Quick Electrics Question

lucernarian

Hey there,
Would a 32A MCB/RCD be enough for an 8.5KW shower? That rating is for 240 Volts and when the mains is on load the voltage falls to only 210V or less. Would the amperage also fall because of this or would it increase to make up the full 8.5 kW?

It's connected with 6mm TCE buried in plaster. It was fitted today but we're not sure on the electrical safety. (it was a replacement shower).

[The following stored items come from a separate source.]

Lemma tune_grant_cases c g w :
  let '(w', taken) := sm_tune_grant hooks c g w in
  let '(e2, g2, x, id) := hook_tune_to_freq hooks (freq_hz g) 0 (now_m c) (w_env w, w_gate w) in
  taken = is_ok x /\ w_gate w' = g2 /\
  the_sm w' = if negb (is_ok x) then the_sm w
              else let s := with_state TETRA_SM_TUNED (with_follow (mask_grant g) 0 0 false (the_sm w)) in
                   if bool_decide (x = DSD_TRUNK_TUNE_RESULT_PENDING)
                   then with_pending (sm_capture w) id SM_PENDING_GRANT s else with_t_tune (now_m c) s.
Proof.
  unfold sm_tune_grant, run_hook.
  destruct (hook_tune_to_freq hooks (freq_hz g) 0 (now_m c) (w_env w, w_gate w)) as [[[e2 g2] x] id].
  destruct (is_ok x); cbn [negb]; [|done].
  pose proof (set_state_rest TETRA_SM_TUNED (sm_follow g (set_gate g2 (set_env e2 w)))) as (_ & _ & Hg & _).
  pose proof (sm_set_state_sm TETRA_SM_TUNED (sm_follow g (set_gate g2 (set_env e2 w)))) as Hs.
  set (w3 := sm_set_state _ _) in *. case_bool_decide.
  - split; [done|]. split; [exact Hg|]. unfold sm_stage_pending. cbn [set_sm w_ts sm]. rewrite Hs. done.
  - split; [done|]. split; [exact Hg|]. unfold sm_grant_tune_completed. cbn. rewrite Hs. done.
Qed.

(** C20: exactly which grants are followed.  While an earlier tune is in flight
    a grant changes nothing.  Otherwise, on what settling leaves, a grant is
    taken exactly while trunking with a control channel known, for a real
    frequency, on a carrier with CRC-proven downlink signalling, when it is on
    the receiver's own carrier and does not repeat the followed call, or on
    another carrier and the tuner, asked for that frequency, accepts.  Taken, the
    state machine is TUNED on exactly that channel: at once on its own carrier,
    without a request, and on another one with the request recorded until it is
    answered.  Not taken, state and channel stay, save that a repeated grant
    names a followed call that had no identifier yet. *)
Theorem grant_admission (c : clock) (g : tetra_sm_grant) (w : world) :
  let '(w', taken) := tetra_sm_on_grant hooks c g w in
  let w0 := fst (sm_settle_at_entry c w) in
  let '(s0, s') := (the_sm w0, the_sm w') in
  let '(e2, g2, x, id) := hook_tune_to_freq hooks (freq_hz g) 0 (now_m c) (w_env w0, w_gate w0) in
  let accepted := x = DSD_TRUNK_TUNE_RESULT_OK \/ x = DSD_TRUNK_TUNE_RESULT_PENDING in
  (in_flight w -> w' = w /\ taken = false) /\
  (~ in_flight w ->
   (taken = true <-> admissible w0 g /\ (own_carrier w0 g /\ ~ repeats_call w0 g \/ ~ own_carrier w0 g /\ accepted)) /\
   (taken = true ->
     sm_state s' = TETRA_SM_TUNED /\ followed_retired s' = false /\ t_voice_m s' = 0 /\
     followed s' = mk_grant (freq_hz g) (carrier g mod 2 ^ 12) (timeslots g mod 2 ^ 4) (call_id g mod 2 ^ 14) /\
     (own_carrier w0 g -> w_gate w' = w_gate w0 /\ pending_request_id s' = 0 /\ t_tune_m s' = now_m c) /\
     (~ own_carrier w0 g -> w_gate w' = g2 /\
        (x = DSD_TRUNK_TUNE_RESULT_PENDING ->
           pending_request_id s' = id /\ pending_kind s' = SM_PENDING_GRANT /\ pending_prev s' = sm_capture w0) /\
        (x = DSD_TRUNK_TUNE_RESULT_OK -> pending_request_id s' = 0 /\ t_tune_m s' = now_m c))) /\
   (taken = false ->
     let f := followed s0 in
     let renamed := admissible w0 g /\ own_carrier w0 g /\ call_id f = 0 in
     (~ renamed -> s' = s0) /\
     (renamed -> s' = with_followed (mk_grant (freq_hz f) (carrier f) (timeslots f) (call_id g mod 2 ^ 14)) s0))).
Proof.
  destruct (tetra_sm_on_grant hooks c g w) as [w' taken] eqn:E. cbv zeta.
  destruct (settle_at_entry_flag c w) as [F1 F2]. pose proof (settle_at_entry_settled c w) as F3.
  unfold tetra_sm_on_grant in E.
  destruct (sm_settle_at_entry c w) as [w0 settled]. cbn [fst snd] in *.
  pose proof (tune_grant_cases c g w0) as Ht. pose proof (follow_here_cases c g w0) as Hh.
  destruct (hook_tune_to_freq hooks (freq_hz g) 0 (now_m c) (w_env w0, w_gate w0)) as [[[e2 g2] x] id].
  split; [intros Hf; injection (F1 Hf) as -> ->; by injection E as <- <-|].
  intros Hf. rewrite (F2 Hf) in *. cbn [negb] in E. specialize (F3 eq_refl).
  pose proof (followable_spec w0 g) as Hadm. pose proof (own_carrier_spec w0 g F3) as Hown.
  change (2 ^ 12) with (2 ^ Z.of_nat 12). change (2 ^ 4) with (2 ^ Z.of_nat 4). change (2 ^ 14) with (2 ^ Z.of_nat 14).
  assert (Hm : mask_grant g = mk_grant (freq_hz g) (carrier g mod 2 ^ Z.of_nat 12) (timeslots g mod 2 ^ Z.of_nat 4) (call_id g mod 2 ^ Z.of_nat 14))
    by (unfold mask_grant; by rewrite <- !Z.land_ones by lia).
  assert (Hc : call_id g mod 2 ^ Z.of_nat 14 = Z.land (call_id g) 0x3FFF) by (by rewrite <- Z.land_ones by lia).
  destruct (sm_grant_followable w0 g); cbn [negb] in E.
  2:{ injection E as <- <-. assert (Hna : ~ admissible w0 g) by (intros H; by apply Hadm in H).
      split; [split; [done|tauto]|]. split; [done|]. tauto. }
  assert (Ha : admissible w0 g) by by apply Hadm.
  destruct (freq_hz g =? tetra_sm_receiver_freq w0).
  - assert (Ho : own_carrier w0 g) by by apply Hown. rewrite E in Hh. cbn [fst snd] in Hh.
    destruct Hh as [(Hr & -> & ->)|(Hr & -> & Hg & ->)].
    + split; [split; [done|tauto]|]. split; [done|]. intros _. rewrite Hc.
      destruct (Z.eqb_spec (call_id (followed (the_sm w0))) 0); tauto.
    + split; [split; [tauto|done]|]. split; [|done]. intros _. cbn. rewrite Hm. by split_and!.
  - assert (Ho : ~ own_carrier w0 g) by (intros H; by apply Hown in H). rewrite E in Ht. destruct Ht as (-> & Hg & ->).
    split; [destruct x; cbn; intuition congruence|]. destruct (is_ok x) eqn:Hx; cbn [negb].
    + split; [|done]. intros _. case_bool_decide as Hp; cbn; rewrite Hm; split_and!; try done; try tauto.
      all: intros _; split_and!; try done; intros Hx'; first [congruence|by split].
    + split; [done|]. intros _. tauto.
Qed.
End Rollback.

Any opinions would be really appreciated as the fella fitting it wasn't sure to go with a 32A MCB or a 40A one.

Thanks in advance!

Btw the current setup is an old cartridge fuse @ 35A and there are scorch/melt marks around it for at least 5 years now:(

Hoagy

The maximum size of MCB/RCD is governed by the size of the circuit cable, in the case of 6sqmm 32amps is about it.
The voltage is dropping because the cable is too small for the load.
The current ( and the power) will also drop.
You need 10sqmm for a 8.5KW shower.
Because the shower is an intermittent load there isn't a safety issue but the water won't be as hot as it could be otherwise.

lucernarian

The cable is only 6 metres long though? And it was worse with the old 7 kW shower for some reason. The voltages were measured from an ordinary socket as the lights dim and remain dimmed whenever even a hoover is switched on. Would the thin cable affect the voltage for the whole house?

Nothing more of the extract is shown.